Each record is to be repeated exactly as it stands below.

*** Begin section ***

Lemma loop_acc ks rules : ∀ h acc,
  Enable.loop ks h rules acc =
  match Enable.loop ks h rules [] with
  | (h', inl p) => (h', inl p)
  | (h', inr out) => (h', inr (acc ++ out))
  end.
Proof.
  induction rules as [|r rest IH]; intros h acc.
  - simpl. by rewrite app_nil_r.
  - rewrite !loop_cons.
    destruct (Enable.body ks h r) as [h1 [e|[r'|]]]; [done|..].
    + rewrite (IH h1 (acc ++ [r'])), (IH h1 ([] ++ [r'])).
      destruct (Enable.loop ks h1 rest []) as [h2 [e|out]]; [done|].
      by rewrite <- app_assoc.
    + apply IH.
Qed.

(** X14. The transformer composes over concatenation: a run on [l1 ++ l2]
    is a run on [l1] followed, unless that panicked, by a run on [l2] in
    the store the first run left; the outputs are concatenated, and a panic
    of the second run discards the output of the first. *)
Theorem Enable_main_app ks h l1 l2 :
  Enable.main ks h (l1 ++ l2) =
  match Enable.main ks h l1 with
  | (h1, inl p) => (h1, inl p)
  | (h1, inr out1) =>
      match Enable.main ks h1 l2 with
      | (h2, inl p) => (h2, inl p)
      | (h2, inr out2) => (h2, inr (out1 ++ out2))
      end
  end.
Proof.
  unfold Enable.main. rewrite loop_app.
  destruct (Enable.loop ks h l1 []) as [h1 [e|out1]]; [done|].
  apply loop_acc.
Qed.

*** End section ***

> **Solution to this problem**
Lemma loop_acc ks rules : ∀ h acc,
  Enable.loop ks h rules acc =
  match Enable.loop ks h rules [] with
  | (h', inl p) => (h', inl p)
  | (h', inr out) => (h', inr (acc ++ out))
  end.
Proof.
  induction rules as [|r rest IH]; intros h acc.
  - simpl. by rewrite app_nil_r.
  - rewrite !loop_cons.
    destruct (Enable.body ks h r) as [h1 [e|[r'|]]]; [done|..].
    + rewrite (IH h1 (acc ++ [r'])), (IH h1 ([] ++ [r'])).
      destruct (Enable.loop ks h1 rest []) as [h2 [e|out]]; [done|].
      by rewrite <- app_assoc.
    + apply IH.
Qed.

(** X14. The transformer composes over concatenation: a run on [l1 ++ l2]
    is a run on [l1] followed, unless that panicked, by a run on [l2] in
    the store the first run left; the outputs are concatenated, and a panic
    of the second run discards the output of the first. *)
Theorem Enable_main_app ks h l1 l2 :
  Enable.main ks h (l1 ++ l2) =
  match Enable.main ks h l1 with
  | (h1, inl p) => (h1, inl p)
  | (h1, inr out1) =>
      match Enable.main ks h1 l2 with
      | (h2, inl p) => (h2, inl p)
      | (h2, inr out2) => (h2, inr (out1 ++ out2))
      end
  end.
Proof.
  unfold Enable.main. rewrite loop_app.
  destruct (Enable.loop ks h l1 []) as [h1 [e|out1]]; [done|].
  apply loop_acc.
Qed.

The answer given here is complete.